La sede principale è in Spagna, gli uffici sono in Italia, Ucraina, Messico, Bolivia, Repubblica Dominicana, Ecuador, Georgia, Portogallo, Taiwan, Turchia, Svizzera, Gran Bretagna e Stati Uniti. In un volantino pubblicitario del 2018, dichiaravano di avere oltre 900 clienti da tutto il mondo e di aver rimosso «10.000 link». La controlla una holding con sede a Kyiv, in Ucraina, la Maidan Holding, a cui appartiene una galassia che conta oltre 50 società impegnate in vari settori, con sedi in nove giurisdizioni diverse. La Maidan Holding controlla una fondazione, una banca, una società di analisi dei contenuti online, uno studio legale, una società d’investigazione privata e, sorprendentemente, anche delle cliniche per madri surrogate.

«L’orientamento e il contenuto della maggior parte delle vostre domande dimostra un approccio fazioso e disonesto», è stata l’unica risposta che hanno ottenuto i giornalisti dalla società.
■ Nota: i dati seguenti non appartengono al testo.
(* ===== verification/WitnessRuns.v ===== *)
(** * Witnesses: longer runs

    The theorems about conversations, carbon copies, rotation, replays and
    races at concrete inputs: each hypothesis holds in a run of the devices of
    [Witnesses] (memstore, the in-memory transport, the toy backend). *)
From S2P Require Import Prelude Types Errors StoreSpec Transport Xochimilco Prog.
From S2P Require Import ProgFacts StoreFacts Signal SessionLaws SignalFacts Memstore MemstoreFacts.
From S2P Require Import Manager LockFacts ManagerKeys ManagerEncrypt ManagerDecrypt FakeNetwork ToyCrypto.
From S2P Require Import Handshake EndToEnd Delivery Conversation LockProtocol Concurrency PreKeyOwnership.
From S2P Require Import Termination Invariants Bootstrap Newcomers Recovery MemstoreCode MemstoreMutex.
From S2P Require Import Scenario Witnesses.

(** ** A conversation *)

(** Bob looks up both accounts' device lists after the first message, and his
    application trusts the key recorded for Alice's device. *)
Definition bob_settles : prog baseE (result unit) :=
  _ <-? SyncDevices alice_jid;
  _ <-? SyncDevices bob_jid;
  known <-? ask (OpRemoteIdentityKey alice_dev);
  ask (OpSetTrust (default None known) TrustTrusted).
Definition bob_synced : world := (call_result (lift bob_settles) (Ok tt) bob_after).2.

Lemma bob_settles_ok (w : world) :
  quiet (w_lk w) → good (w_data w) →
  wpr (lift bob_settles) (λ _ w', quiet (w_lk w') ∧ good (w_data w')) w.
Proof.
  intros Hq Hg. apply wpr_lift, wp_try. eapply wp_mono; [by apply SyncDevices_keeps|].
  intros [[]|e] d1 [Hg1 _]; [|by split].
  apply wp_try. eapply wp_mono; [by apply SyncDevices_keeps|].
  intros [[]|e] d2 [Hg2 _]; [|by split].
  apply wp_try. read_ok. write_ok. by split.
Qed.

Lemma bob_synced_ok : quiet (w_lk bob_synced) ∧ good (w_data bob_synced).
Proof.
  destruct bob_after_ok as [Hq Hg].
  exact (wpr_result _ _ _ (Ok tt) (bob_settles_ok bob_after Hq Hg)).
Qed.

#[local] Instance settled_dec m B a : Decision (settled m B a).
Proof. unfold settled, unambiguous. apply _. Defined.

(** From now on Bob's application trusts whoever writes. *)
Definition bob_trusting : Manager := WithTrustResolver always_trust (p_mB (two ProtocolV2)).

Lemma two_ready : ready (p_mA (two ProtocolV2)) bob_trusting alice_after bob_synced.
Proof.
  split; [exact alice_after_ok|exact bob_synced_ok| | |].
  - apply in_step_sym.
    apply (in_step_sessions _ _ (av (w_data bob_after))); [|exact after_in_step].
    vm_compute. reflexivity.
  - apply (bool_decide_unpack _). vm_compute. exact Logic.I.
  - apply (bool_decide_unpack _). vm_compute. exact Logic.I.
Qed.

(** Alice writes twice, Bob answers, and sends a key transport. *)
Definition chat : list turn :=
  [MkTurn false hello; MkTurn false (Some [Byte.x21]); MkTurn true hello; MkTurn true None].

#[local] Instance trusted_session_dec B a : Decision (trusted_session B a).
Proof.
  destruct (a_sessions a !! B) as [x|] eqn:Hs; [|right; intros [[? Hx] _]; congruence].
  destruct (a_remote a !! B) as [ik|] eqn:Hr; [|right; intros [_ (? & Hx & _)]; congruence].
  destruct (decide (trust_of a ik = TrustTrusted)) as [Ht|Ht].
  - left. split; [by eexists|]. by exists ik.
  - right. intros [_ (ik' & Hx & Hy)]. congruence.
Defined.

Definition two_mutual (wA wB : world) : Prop :=
  mutual_trust (p_mA (two ProtocolV2)) bob_trusting wA wB.

Lemma two_mutual_start : two_mutual alice_after bob_synced.
Proof. split; apply (bool_decide_unpack _); vm_compute; exact Logic.I. Qed.

Lemma conversation_delivered_witness :
  (converse (p_mA (two ProtocolV2)) bob_trusting chat alice_after bob_synced).1.1 =
    [Delivered (Ok hello); Delivered (Ok (Some [Byte.x21])); Delivered (Ok hello);
     Delivered (Ok None)] ∧
  let '(dls, wA', wB') := converse (p_mA (two ProtocolV2)) bob_trusting chat
    alice_after bob_synced in
  Forall2 (accounted_turn (p_mA (two ProtocolV2)) bob_trusting) chat dls ∧
  ready (p_mA (two ProtocolV2)) bob_trusting wA' wB' ∧
  Forall2 arrived_turn chat dls ∧ two_mutual wA' wB'.
Proof.
  assert (m_localDevice (p_mA (two ProtocolV2)) ≠ m_localDevice bob_trusting) as H0.
  { vm_compute. discriminate. }
  split; [vm_compute; reflexivity|].
  pose proof (conversation_delivered (p_mA (two ProtocolV2)) bob_trusting chat
    alice_after bob_synced H0 two_ready) as H.
  destruct (converse _ _ _ _ _) as [[dls wA'] wB']. destruct H as (Hacc & Hr & Hall).
  exact (conj Hacc (conj Hr (Hall toy_total_laws two_mutual_start))).
Defined.

(** ** A message that must arrive *)

(** The network as it is when Alice writes. *)
Definition two_net : fakeNetwork := d_env (w_data (p_wA (two ProtocolV2))).
Definition two_ik : gobytes := B_IdentityKey (bob_bundle ProtocolV2).

Lemma two_public : ∃ pA,
  IdentityPublicKey (m_protocol (p_mA (two ProtocolV2)))
    (m_identityKey (p_mA (two ProtocolV2))) = Ok pA.
Proof. eexists. vm_compute. reflexivity. Qed.

Lemma fetched_from dev b (n0 : fakeNetwork) :
  net_bundles n0 !! dev = Some b → ∀ v, frozen n0 v → (FetchBundle dev v).1 = Ok b.
Proof. intros H v ->. simpl. unfold fake_FetchBundle. by rewrite H. Qed.

Lemma listed_by dev l (n0 : fakeNetwork) :
  net_devices n0 !! JID dev = Some l → ID dev ∈ DL_Devices l →
  ∀ v, frozen n0 v → ∃ l', (FetchDeviceList (JID dev) v).1 = Ok l' ∧ ID dev ∈ DL_Devices l'.
Proof. intros H Hin v ->. simpl. unfold fake_FetchDeviceList. rewrite H. by exists l. Qed.

Lemma two_answers :
  answers (frozen two_net) (p_mA (two ProtocolV2)) (p_mB (two ProtocolV2))
    (av (w_data (p_wB (two ProtocolV2)))) (av (w_data (p_wB (two ProtocolV2))))
    (bob_bundle ProtocolV2).
Proof.
  split.
  - vm_compute. reflexivity.
  - exact two_own_prekeys.
  - exact two_bundle_of.
  - apply (bool_decide_unpack _). vm_compute. exact Logic.I.
  - apply fetched_from. rewrite two_local_B. exact two_serves.
  - apply current_spk_by_id.
  - intros k _. reflexivity.
  - split; [exact two_A_generated|exact two_public].
Qed.

Lemma two_contactable :
  contactable (frozen two_net) (p_mA (two ProtocolV2)) (p_mB (two ProtocolV2))
    (av (w_data (p_wA (two ProtocolV2)))) (av (w_data (p_wB (two ProtocolV2)))) two_ik.
Proof.
  apply (contact_bundle _ _ _ _ _ _ (av (w_data (p_wB (two ProtocolV2)))) (bob_bundle ProtocolV2)).
  - exact two_answers.
  - vm_compute. reflexivity.
  - done.
Qed.

Lemma two_accepts :
  accepts (frozen two_net) (p_mA (two ProtocolV2)) (m_localDevice (p_mB (two ProtocolV2)))
    two_ik (av (w_data (p_wA (two ProtocolV2)))).
Proof.
  right. split; [vm_compute; discriminate|].
  exists always_trust. split; [vm_compute; reflexivity|done].
Qed.

Lemma two_finds :
  finds (frozen two_net) (m_localDevice (p_mB (two ProtocolV2)))
    (av (w_data (p_wA (two ProtocolV2)))).
Proof.
  right. split; [vm_compute; reflexivity|]. rewrite two_local_B.
  apply (listed_by bob_dev (MkDeviceList bob_jid [ID bob_dev])).
  - vm_compute. reflexivity.
  - simpl. apply elem_of_cons. by left.
Qed.

Lemma message_arrives_witness :
  m_localDevice (p_mB (two ProtocolV2)) ≠ m_localDevice (p_mA (two ProtocolV2)) ∧
  quiet (w_lk (p_wA (two ProtocolV2))) ∧
  good (w_data (p_wA (two ProtocolV2))) ∧
  quiet (w_lk (p_wB (two ProtocolV2))) ∧
  good (w_data (p_wB (two ProtocolV2))) ∧
  env_stable (frozen two_net) (p_mA (two ProtocolV2)) ∧
  (frozen two_net) (d_env (w_data (p_wA (two ProtocolV2)))) ∧
  contactable (frozen two_net) (p_mA (two ProtocolV2)) (p_mB (two ProtocolV2)) (av (w_data (p_wA (two ProtocolV2)))) (av (w_data (p_wB (two ProtocolV2)))) two_ik ∧
  accepts (frozen two_net) (p_mA (two ProtocolV2)) (m_localDevice (p_mB (two ProtocolV2))) two_ik (av (w_data (p_wA (two ProtocolV2)))) ∧
  finds (frozen two_net) (m_localDevice (p_mB (two ProtocolV2))) (av (w_data (p_wA (two ProtocolV2)))) ∧
  (wpr (EncryptMessage (p_mA (two ProtocolV2)) (JID (m_localDevice (p_mB (two ProtocolV2)))) hello)
    (λ r wA', unambiguous (p_mA (two ProtocolV2)) (m_localDevice (p_mB (two ProtocolV2))) (av (w_data wA')) →
    ∃ msg errs, r = (Some msg, errs, None) ∧
      wpr (DecryptMessage (p_mB (two ProtocolV2)) msg)
        (λ r' wB', (∃ out, r' = Ok out ∧ same_text hello out) ∧
          in_step (p_mA (two ProtocolV2)) (p_mB (two ProtocolV2)) (av (w_data wA')) (av (w_data wB')) ∧
          in_step (p_mB (two ProtocolV2)) (p_mA (two ProtocolV2)) (av (w_data wB')) (av (w_data wA'))) (p_wB (two ProtocolV2))) (p_wA (two ProtocolV2))).
Proof.
  assert (m_localDevice (p_mB (two ProtocolV2)) ≠ m_localDevice (p_mA (two ProtocolV2))) as H0.
  { vm_compute. discriminate. }
  assert (quiet (w_lk (p_wA (two ProtocolV2)))) as H1.
  { exact two_A_quiet. }
  assert (good (w_data (p_wA (two ProtocolV2)))) as H2.
  { exact two_A_good. }
  assert (quiet (w_lk (p_wB (two ProtocolV2)))) as H3.
  { exact two_B_quiet. }
  assert (good (w_data (p_wB (two ProtocolV2)))) as H4.
  { exact two_B_good. }
  assert (env_stable (frozen two_net) (p_mA (two ProtocolV2))) as H5.
  { apply (frozen_stable two_net _ always_trust); [vm_compute; reflexivity|by intros]. }
  assert ((frozen two_net) (d_env (w_data (p_wA (two ProtocolV2))))) as H6.
  { reflexivity. }
  assert (contactable (frozen two_net) (p_mA (two ProtocolV2)) (p_mB (two ProtocolV2)) (av (w_data (p_wA (two ProtocolV2)))) (av (w_data (p_wB (two ProtocolV2)))) two_ik) as H7.
  { exact two_contactable. }
  assert (accepts (frozen two_net) (p_mA (two ProtocolV2)) (m_localDevice (p_mB (two ProtocolV2))) two_ik (av (w_data (p_wA (two ProtocolV2))))) as H8.
  { exact two_accepts. }
  assert (finds (frozen two_net) (m_localDevice (p_mB (two ProtocolV2))) (av (w_data (p_wA (two ProtocolV2))))) as H9.
  { exact two_finds. }
  split; [exact H0|]. split; [exact H1|]. split; [exact H2|]. split; [exact H3|]. split; [exact H4|]. split; [exact H5|]. split; [exact H6|]. split; [exact H7|]. split; [exact H8|]. split; [exact H9|]. 
  apply (message_arrives (p_mA (two ProtocolV2)) (p_mB (two ProtocolV2)) (frozen two_net) two_ik hello (p_wA (two ProtocolV2)) (p_wB (two ProtocolV2)) H0 H1 H2 H3 H4 H5 H6 H7 H8 H9).
Defined.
Di certo, la mission di Eliminalia è far sparire ciò che non è gradito ai propri clienti. Cancellarli non è l’unica strategia. Infatti un contenuto è tanto più “di valore” – cioè in grado di ottenere più click – quanto più appare in alto nei motori di ricerca: il 92,81% degli utenti desktop, infatti, clicca solo le strisce che si trovano nella prima pagina di Google e fa lo stesso l’84,22% di quelli mobile, secondo il rilevamento del 2019 di Advanced Web Ranking. Stabilire che cosa esce nella prima pagina di Google significa quindi decidere che cosa la stragrande maggioranza della popolazione leggerà di un determinato tema.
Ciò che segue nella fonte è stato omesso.